Iran’s Beirut War Counsel Resolves to Topple Netanyahu in September Election

Israel’s drone attack on Mouawad St in Beirut’s Shiite Dahya district, and its air strike over the al Qods drone base at Akraba last weekend, were meant to thwart much more than an imminent Iranian drone attack. Their overriding object was to pre-empt an intricate masterplan developed by the Iranian Revolution Guards Al Qods Brigades chief Gen. Qassam Soleimani to engineer Binyamin Netanyahu’s defeat in the Sept. 17 general election. When Israel’s anti-Iran offensive widened out of Syria into Iraq, Soleimani decided to draw the line and get rid of Israel’s proactive prime minister-cum-defense minister.

This plan unfolded in a rapid sequence of action and counteraction. An Al Qods team was sent south from Akraba to the village of Arnah just north of the Golan with four Mohajer UAVs, each loaded each with 5kgs of explosives, and ordered to launch them against Israel’s Mt Hermon military positions.

They were not to know that Israeli military intelligence (AMAN) had been keeping an eye on those very drones for months, ever since they were stacked at a training base in Iran for instructing Al Qods drone teams. (A separate article enlarges on the secret war between Israeli and Iranian military intelligence arms.)

As the team prepared to launch the killer drones, Israel’s top brass decided that, instead of destroying them, it would be smarter to disable their engines with cyber measures. The Al Qods team, believing that a technical glitch had occurred, picked up the drones and returned to base.
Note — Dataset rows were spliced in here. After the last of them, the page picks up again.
(* ===== verification/Registry.v ===== *)
(** * Name tables: the registries of gp_codec.c and gp_msg_dispatcher.c

    Both files keep one lazily created [STRING_DICT] dictionary from names to
    pointers.  [NameTable] is what their users rely on; the dictionary-backed
    [registry] implements it through the map refinement of the hash table. *)

From S2P Require Import Prelude Hash Dict DictInv DictTypes DictRefine CStr.
Local Open Scope Z_scope.

(** A table of names: [nt_fetch t p nm] looks up the string [nm] held at
    address [p]. *)
Class NameTable (R V : Type) := {
  nt_ok : R -> Prop;
  nt_model : R -> gmap cstr V;
  nt_fetch : R -> Z -> cstr -> res (R * option V);
  (** the address is not that of a name the table owns *)
  nt_fresh : R -> Z -> Prop;
  nt_fetch_spec : forall t p nm, nt_ok t -> nt_fresh t p -> str_key_ok nm ->
    exists t', nt_fetch t p nm = Ok (t', nt_model t !! nm) /\ nt_ok t' /\ nt_model t' = nt_model t /\
      forall p', nt_fresh t p' -> nt_fresh t' p';
}.

Section Registry.
Context {V : Type} (seed : list Z) `{Hseed : !SeedOk seed}.
Notation ty := (StringDictType (V := V) seed).

(** [static dict *pb_map], [dict *callback_map]: NULL until first used. *)
Definition registry : Type := option (dict (list Z) V).
(** [dictCreate(STRING_DICT, 0)] picks [StringDictType]. *)
Definition get_map (r : registry) : dict (list Z) V := match r with Some d => d | None => _dictCreate end.
Example get_map_kind : dictCreate STRING_DICT 0 = Some StringPtr.
Proof. reflexivity. Qed.

(** [register_name_pb_map], [register_msg_callback]: [p] is the address of the
    caller's string, [ea] and [ka] what [malloc] returns for the entry and the
    copy of the name.  A second registration of a name is ignored. *)
Definition register_name (dict_can_resize : bool) (r : registry) (p : Z) (nm : (list Z)) (v : V) (ea ka : Z)
    : res registry :=
  let* (d, _) := dictAdd ty dict_can_resize (get_map r) (mk_dkey p nm) v ea ka in Ok (Some d).
(** [dictFetchValue(get_map(), name)] *)
Definition fetch_name (r : registry) (p : Z) (nm : (list Z)) : res (registry * option V) :=
  let* (d, v) := dictFetchValue ty (get_map r) (mk_dkey p nm) in Ok (Some d, v).

(** *** The contract *)
Definition registry_ok (r : registry) : Prop :=
  dict_wf ty str_key_ok (get_map r) /\ forall nm, dmodel (get_map r) !! nm <> Some None.
Definition registry_model (r : registry) : gmap (list Z) V := omap id (dmodel (get_map r)).
Definition registry_fresh (r : registry) (p : Z) : Prop :=
  forall e, e ∈ entries (get_map r) -> p <> k_ptr (key e).
Definition registry_room (r : registry) (ea : Z) : Prop :=
  zlen (entries (get_map r)) < max_entries /\ ea ∉ e_addr <$> entries (get_map r).

Lemma registry_ok_empty : registry_ok None /\ registry_model None = ∅.
Proof.
  split; [split; [apply dict_wf_init|by intros nm]|]. done.
Qed.

Lemma fresh_alias r p nm : registry_fresh r p -> alias_ok (get_map r) (mk_dkey p nm).
Proof. intros Hf e He Hp. by destruct (Hf e He). Qed.

Lemma fetch_name_spec r p nm :
  registry_ok r -> registry_fresh r p -> str_key_ok nm ->
  exists r', fetch_name r p nm = Ok (r', registry_model r !! nm) /\ registry_ok r' /\
    registry_model r' = registry_model r /\ forall p', registry_fresh r p' -> registry_fresh r' p'.
Proof.
  intros [Hd Hs] Hf Hk. unfold fetch_name, dictFetchValue.
  destruct (dictFind_spec ty str_key_ok (get_map r) (mk_dkey p nm)) as (d'&e&->&Hd'&Hp&_&Hr);
    [done|by apply fresh_alias|done|].
  pose proof (dmodel_perm ty str_key_ok _ _ Hd' Hp) as Hm.
  pose proof (dmodel_lookup ty str_key_ok _ _ _ Hd Hr) as Hl. cbn [k_val] in Hl. cbn [res_bind].
  assert (Hok' : registry_ok (Some d')) by (split; [done|]; cbn [get_map]; by rewrite Hm).
  assert (Hfr : forall p', registry_fresh r p' -> registry_fresh (Some d') p').
  { intros p' Hp' e'. cbn [get_map]. rewrite Hp. apply Hp'. }
  assert (Hmm : registry_model (Some d') = registry_model r) by (unfold registry_model; cbn [get_map]; by rewrite Hm).
  assert (Hlk : registry_model r !! nm = e ≫= Dict.val).
  { unfold registry_model. rewrite lookup_omap, Hl. by destruct e. }
  destruct e as [e|]; cbn [res_bind].
  - specialize (Hs nm). rewrite Hl in Hs. cbn in Hs. destruct (Dict.val e) as [v|] eqn:Hv; [|done].
    cbn [of_option res_bind]. exists (Some d'). split; [|done]. by rewrite Hlk; cbn; rewrite Hv.
  - exists (Some d'). split; [|done]. by rewrite Hlk.
Qed.

#[export] Instance registry_table : NameTable registry V := {|
  nt_ok := registry_ok; nt_model := registry_model; nt_fetch := fetch_name; nt_fresh := registry_fresh;
  nt_fetch_spec := fetch_name_spec;
|}.

(** Registering binds a new name and leaves a known one alone. *)
Lemma register_name_spec cr r p nm v ea ka :
  registry_ok r -> registry_fresh r p -> registry_room r ea -> str_key_ok nm ->
  exists r', register_name cr r p nm v ea ka = Ok r' /\ registry_ok r' /\
    registry_model r' = match registry_model r !! nm with
                        | Some _ => registry_model r
                        | None => <[nm := v]> (registry_model r)
                        end.
Proof.
  intros [Hd Hs] Hf [Hc Hea] Hk. unfold register_name.
  destruct (dictAdd_spec ty str_key_ok cr (get_map r) (mk_dkey p nm) v ea ka) as (d'&rc&->&Hd'&_&Hm);
    [done|by apply fresh_alias|done..|].
  cbn [res_bind]. exists (Some d'). split; [done|]. cbn [k_val] in Hm. pose proof (Hs nm) as Hn.
  unfold registry_ok, registry_model. cbn [get_map]. rewrite lookup_omap.
  destruct (dmodel (get_map r) !! nm) as [[w|]|] eqn:E; [|done|]; injection Hm as -> ->; cbn.
  - done.
  - rewrite omap_insert_Some with (y := v) by done. split; [|done]. split; [done|].
    intros nm'. destruct (decide (nm' = nm)) as [->|Hne]; [by rewrite lookup_insert_eq|].
    rewrite lookup_insert_ne by done. apply Hs.
Qed.
(** *** gp_msg_dispatcher.c *)
Definition register_msg_callback := register_name.
Definition get_msg_callback := fetch_name.

(** A run of registrations: the caller's pointer, the name, the callback and
    the two blocks [malloc] returns. *)
Definition registration : Type := (Z * list Z * V * Z * Z)%type.
Fixpoint register_all (cr : bool) (r : registry) (l : list registration) : res registry :=
  match l with
  | [] => Ok r
  | (p, nm, v, ea, ka) :: l => let* r := register_msg_callback cr r p nm v ea ka in register_all cr r l
  end.
(** What is bound to a name in the end: the first registration of it. *)
Fixpoint first_registered (l : list registration) (nm : list Z) : option V :=
  match l with
  | [] => None
  | (_, nm', v, _, _) :: l => if bool_decide (nm' = nm) then Some v else first_registered l nm
  end.

#[export] Instance registry_fresh_dec r p : Decision (registry_fresh r p).
Proof.
  refine (cast_if (decide (Forall (fun e => p <> k_ptr (key e)) (entries (get_map r)))));
    unfold registry_fresh; by rewrite <-Forall_forall.
Defined.
#[export] Instance registry_room_dec r ea : Decision (registry_room r ea).
Proof. unfold registry_room. apply _. Defined.
(** Valid names, callers' strings that are not the table's copies, fresh
    blocks. *)
Fixpoint registrations_ok (cr : bool) (r : registry) (l : list registration) : bool :=
  match l with
  | [] => true
  | (p, nm, v, ea, ka) :: l =>
      bool_decide (registry_fresh r p /\ registry_room r ea /\ str_key_ok nm) &&
      match register_msg_callback cr r p nm v ea ka with Ok r => registrations_ok cr r l | _ => true end
  end.

Lemma register_all_spec cr l r :
  registry_ok r -> registrations_ok cr r l = true ->
  exists r', register_all cr r l = Ok r' /\ registry_ok r' /\
    forall nm, registry_model r' !! nm =
      match registry_model r !! nm with Some v => Some v | None => first_registered l nm end.
Proof.
  revert r. induction l as [|[[[[p nm0] v] ea] ka] l IH]; intros r Hr Hl; cbn [register_all registrations_ok] in *.
  { exists r. split; [done|]. split; [done|]. intros nm. cbn. by destruct (registry_model r !! nm). }
  apply andb_true_iff in Hl as [(Hf&Hc&Hk)%bool_decide_eq_true Hl].
  destruct (register_name_spec cr r p nm0 v ea ka) as (r1&Ha&Hr1&Hm); [done..|].
  change (register_msg_callback cr r p nm0 v ea ka = Ok r1) in Ha. rewrite Ha in *. cbn [res_bind].
  destruct (IH r1 Hr1 Hl) as (r2&->&Hr2&Hm2). exists r2. split; [done|]. split; [done|].
  intros nm. rewrite Hm2, Hm. cbn [first_registered].
  destruct (registry_model r !! nm0) eqn:E0, (bool_decide_reflect (nm0 = nm)) as [->|Hne];
    rewrite ?E0, ?lookup_insert_eq, ?lookup_insert_ne by done; done.
Qed.
End Registry.
Arguments registry : clear implicits.

(** The message dispatcher: after any run of registrations, a name is
    answered with the callback registered for it first, and with NULL if there
    was none. *)
Theorem dispatcher_first_registration_wins {V} (seed : list Z) `{!SeedOk seed} (cr : bool)
    (l : list (registration (V := V))) :
  registrations_ok seed cr None l = true ->
  exists r, register_all seed cr None l = Ok r /\
    forall p nm, registry_fresh r p -> str_key_ok nm ->
      exists r', get_msg_callback seed r p nm = Ok (r', first_registered l nm).
Proof.
  intros Hl. destruct (register_all_spec seed cr l None) as (r&Ha&Hr&Hm); [apply registry_ok_empty|done|].
  exists r. split; [done|]. intros p nm Hp Hn.
  destruct (fetch_name_spec seed r p nm) as (r'&Hf&_); [done..|]. exists r'. rewrite Hm in Hf. exact Hf.
Qed.

Definition demo_registrations : list (registration (V := Z)) :=
  [(1000, lit "login", 1, 2, 3); (1001, lit "chat", 2, 4, 5); (1002, lit "login", 3, 6, 7)].
Lemma dispatcher_first_registration_wins_witness :
  exists r, register_all demo_seed true None demo_registrations = Ok r /\
    forall p nm, registry_fresh r p -> str_key_ok nm ->
      exists r', get_msg_callback demo_seed r p nm = Ok (r', first_registered demo_registrations nm).
Proof.
  apply (dispatcher_first_registration_wins demo_seed true demo_registrations). vm_compute. reflexivity.
Defined.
But the next day, on Friday, Aug. 23, the Israeli watchers were bowled over by a totally unexpected event. To their astonishment, DEBKA Weekly’s exclusive intelligence sources reveal, Maj. Gen. Qassem Soleimani secretly arrived in person in Beirut with his boss, the supreme commander of the Iranian Revolutionary Guards (IRGC), Maj. Gen. Hossein Salami.

As far as anyone knows. the two top guns of Iran’s IRGC had never before traveled away from home together. Upon arrival, they were immediately closeted with Hizballah’s secretary general Hassan Nasrallah. After talking for three hours, the two Iranian generals took off.
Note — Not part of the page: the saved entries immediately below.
(** Frames [decode] does not accept: a wrong magic number or a length
    outside 0..65536 empties the buffer, and so does a frame with an
    unregistered name, whatever frames follow it. *)
Theorem decode_rejects (p : Z) (tbl : R) (b : gp_buffer) (z n : Z) (rest : list Z) :
  wf b -> contents b = be_bytes 4 z ++ be_bytes 4 n ++ rest ->
  -2147483648 <= z < 2147483648 -> -2147483648 <= n < 2147483648 ->
  (z <> magic \/ n < 0 \/ 65536 < n -> decode p tbl b = Ok (None : option msg, retrieve_all b, tbl)) /\
  (forall nm body more, z = magic -> rest = be_bytes 4 (zlen nm + 1) ++ (nm ++ [0]) ++ body ++ more ->
     n = 4 + (zlen nm + 1) + zlen body -> n <= 65536 -> str_key_ok nm ->
     nt_ok tbl -> nt_fresh tbl p -> nt_model tbl !! nm = None ->
     exists b' tbl', decode p tbl b = Ok (None : option msg, b', tbl') /\ contents b' = []).
Proof.
  intros H Hc Hz Hn. split.
  - intros Hor. unfold decode. rewrite (peek_int32_spec b z (be_bytes 4 n ++ rest)) by done. cbn [res_bind].
    destruct (Z.eqb_spec z magic) as [->|]; [|done]. cbn [negb].
    destruct (decode_header b n rest H Hc Hn) as (_&x&->&Hxl). cbn [of_option res_bind]. rewrite Hxl.
    destruct (Z.ltb_spec 65536 n), (Z.ltb_spec n 0); cbn [orb]; done || lia.
  - intros nm body more -> -> Hnl Hmax [Hnm Hnm'] Ht Hp Hnone.
    pose proof (zlen_nonneg nm). pose proof (zlen_nonneg body). pose proof (zlen_nonneg more).
    destruct (decode_header b n _ H Hc Hn) as (Hpeek&x&Hx&Hxl).
    unfold decode. rewrite Hpeek. cbn [res_bind]. change (negb (magic =? magic)) with false. cbv iota.
    rewrite Hx. cbn [of_option res_bind]. rewrite Hxl.
    destruct (Z.ltb_spec 65536 n); [lia|]. destruct (Z.ltb_spec n 0); [lia|]. cbn [orb].
    rewrite readable_bytes_contents by done.
    assert (Hcl : zlen (contents b) = n + 8 + zlen more).
    { rewrite Hc, !zlen_app, !zlen_be_bytes. change (zlen [0]) with 1. lia. }
    destruct (Z.leb_spec (n + 8) (zlen (contents b))); [|lia].
    rewrite app_assoc in Hc. destruct (retrieve_app b _ _ H Hc) as [W1 C1].
    change (zlen (be_bytes 4 magic ++ be_bytes 4 n)) with 8 in *.
    destruct (read_int32_spec _ _ _ W1 C1) as (b2&->&W2&C2); [lia|]. cbn [res_bind].
    destruct (read_str_spec b2 _ _ W2 C2) as (b3&Hr3&W3&C3); [rewrite zlen_app; change (zlen [0]) with 1; lia|].
    rewrite zlen_app in Hr3. change (zlen [0]) with 1 in Hr3. rewrite Hr3. cbn [res_bind].
    rewrite <-app_assoc. change ([0] ++ [0]) with (0 :: [0]). rewrite c_string_terminated by done.
    destruct (nt_fetch_spec tbl p nm Ht Hp) as (tbl'&->&_); [done|]. cbn [res_bind]. rewrite Hnone.
    exists (retrieve_all b3), tbl'. split; [done|]. by apply retrieve_all_wf.
Qed.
Since no one else was present at this unique conclave of the Shiite world’s top commanders and their senior surrogate, it is not known for sure what exactly passed between them. but their decisions will no doubt strongly affect the course of events in the coming weeks. After they left, our sources discovered that the Iranian generals had informed Nasrallah of the appointment of a highly trusted Hizballah operative for conducting exclusive liaison between them.
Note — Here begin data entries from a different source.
(** *** Tasks *)
Definition create_gp_pending_task (f : pending_func) (c : nat) (m : list Z) : gp_pending_task := mk_task f c m.
Definition wakeup (w : world) : world := emit (tick w) EvWakeup.
Definition gp_queue_in_loop (t : gp_pending_task) (w : world) : res world :=
  let* w := conn_ref_inc (conn t) w in
  let w := set_pending w (pending_list w ++ [t]) in
  Ok (if negb in_loop || calling_pending_functors w then wakeup w else w).
(** [run] is the task's [pending_func]. *)
Definition gp_run_in_loop (run : gp_pending_task -> world -> res world) (t : gp_pending_task) (w : world) : res world :=
  if in_loop then
    let* w := conn_ref_inc (conn t) w in
    let* w := run t w in
    let* (w, _) := conn_ref_dec (conn t) w in Ok w
  else gp_queue_in_loop t w.

(** *** Sending *)
Definition conn_send_in_loop (c : nat) (m : list Z) (w : world) : res world :=
  let* x := get c w in
  if decide (state x = k_disconnected) then Ok w
  else
    let w := emit w (EvSend c m) in
    let direct := negb (is_writing (handler x)) && (readable_bytes (output_buffer x) =? 0) in
    let r := kernel_write (ticks w) (zlen m) in
    let w := if direct then emit (tick w) (EvDirect c m r) else w in
    let '(nwrote, remaining, faultError) :=
      if direct then
        match r with
        | Wrote n => (n, zlen m - n, false)
        | WErr EPIPE_or_ECONNRESET => (0, zlen m, true)
        | WErr _ => (0, zlen m, false)
        end
      else (0, zlen m, false) in
    if negb faultError && (0 <? remaining) then
      let* x := get c w in
      let* b := buffer_append junk (output_buffer x) (drop (Z.to_nat nwrote) m) remaining in
      let w := put c (set_output x b) w in
      if is_writing (handler x) then Ok w else on_handler enable_writing c w
    else Ok w.
Definition trans (t : gp_pending_task) (w : world) : res world := conn_send_in_loop (conn t) (msg t) w.
Definition conn_send (c : nat) (data : list Z) (w : world) : res world :=
  let* x := get c w in
  if decide (state x = k_connected) then
    if in_loop then conn_send_in_loop c data w
    else gp_run_in_loop trans (create_gp_pending_task run_in_loop_trans c data) w
  else Ok w.

(** *** Closing down *)
Definition shutdown (t : gp_pending_task) (w : world) : res world :=
  let* x := get (conn t) w in
  if is_writing (handler x) then Ok w else Ok (emit w (EvShutdown (conn t))).
Definition conn_shutdown (c : nat) (w : world) : res world :=
  let* x := get c w in
  if decide (state x = k_connected) then
    gp_run_in_loop shutdown (create_gp_pending_task run_in_loop_shutdown c []) (put c (set_state x k_disconnecting) w)
  else Ok w.
Definition conn_force_close (c : nat) (w : world) : res world :=
  let* x := get c w in
  if decide (state x = k_connected \/ state x = k_disconnecting) then
    gp_queue_in_loop (create_gp_pending_task queue_in_loop_force_close c []) (put c (set_state x k_disconnecting) w)
  else Ok w.

(** The application, from a callback or from its own code. *)
Definition api_call (a : api) (w : world) : res world :=
  match a with
  | Send c data => conn_send c data w
  | ShutdownConn c => conn_shutdown c w
  | ForceClose c => conn_force_close c w
  | Retrieve c n => let* x := get c w in Ok (put c (set_input x (retrieve (input_buffer x) n)) w)
  end.
Fixpoint api_calls (l : list api) (w : world) : res world :=
  match l with [] => Ok w | a :: l => let* w := api_call a w in api_calls l w end.
Definition connection_callback (c : nat) (w : world) : res world :=
  let* x := get c w in let w := emit w (EvConnection c (state x)) in api_calls (on_connection c w) w.
Definition message_callback (c : nat) (w : world) : res world :=
  let* _ := get c w in let w := emit w (EvMessage c) in api_calls (on_message c w) w.

(** *** The server's end of a connection *)
Definition remove_task (t : gp_pending_task) (w : world) : res world :=
  let* _ := get (conn t) w in
  gp_queue_in_loop (create_gp_pending_task queue_in_loop_destroy_conn (conn t) []) w.
(** The close callback.  A pointer that [conn_ref_dec] cleared is
    dereferenced. *)
Definition remove_conn (c : nat) (w : world) : res world :=
  let* x := get c w in
  let w := set_connections w (delete (fd (handler x)) (connections w)) in
  let* (w, gone) := conn_ref_dec c w in
  if gone : bool then Ub
  else gp_run_in_loop remove_task (create_gp_pending_task run_in_loop_remove_conn c []) w.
As DEBKAfile revealed, it was this key person who was targeted for assassination by the Israeli drone attack on Mouawad Street in South Beirut on Saturday, Aug. 24. He died less than a day after he took up his new post as the operational link between the IRGC and Hizballah. This shock brought home to Soleimani, Salami and Nasrallah the extent of Israel intelligence’s penetration of their top ranks, and confronted them with a dilemma: Should they go through with their original plan or put it on hold for a while? They decided to stick to their plan, which intelligence watchers in Washington and Jerusalem confirmed. The September election was too tempting an opportunity for Iran to miss for ousting an Israeli leader who had become a thorn in its side.

1. As defense minister, Netanyahu had ventured to expand Israel’s war on Iran to its subordinate Iraqi Shiite militias and brought its armed forces perilously close to the Islamic Republic’s own borders, giving Soleimani sleepless nights. By reaching points close to western Iran, Israel had turned the tables on his longsighted program for establishing an Iranian military presence in Syria and Lebanon in menacing proximity to northern Israel.

2. Netanyahu’s downfall would further shake US President Donald Trump’s personal and political situation in Washington, and remove Secretary of State Mike Pompeo, whom Soleimani regards as the architect of the US administration’s “maximum pressure” policy for Tehran.

3. By finishing Netanyahu. Soleimani would also boost his own political standing at home, and place him ahead of his two rivals, President Hassan Rouhani and Foreign Minister Mohammed Javad Zarif, as the regime’s top dog. Zarif tried hard to scores points, with the help of French President Emmanuel Macron, by turning up at the G-7 summit in Biarritz on Monday, Aug. 26, and persuading Trump to agree to meet Rouhani at the coming UN General Assembly’s session next month. This plan was subsequently knocked on the head by by supreme leader Ayatollah Ali Khamenei.

It is therefore to be expected that the two Iranian generals and the Lebanese terrorist chief will do their worst to stoke military tensions to a dangerous pitch in the short weeks remaining before the Sept. 17 election.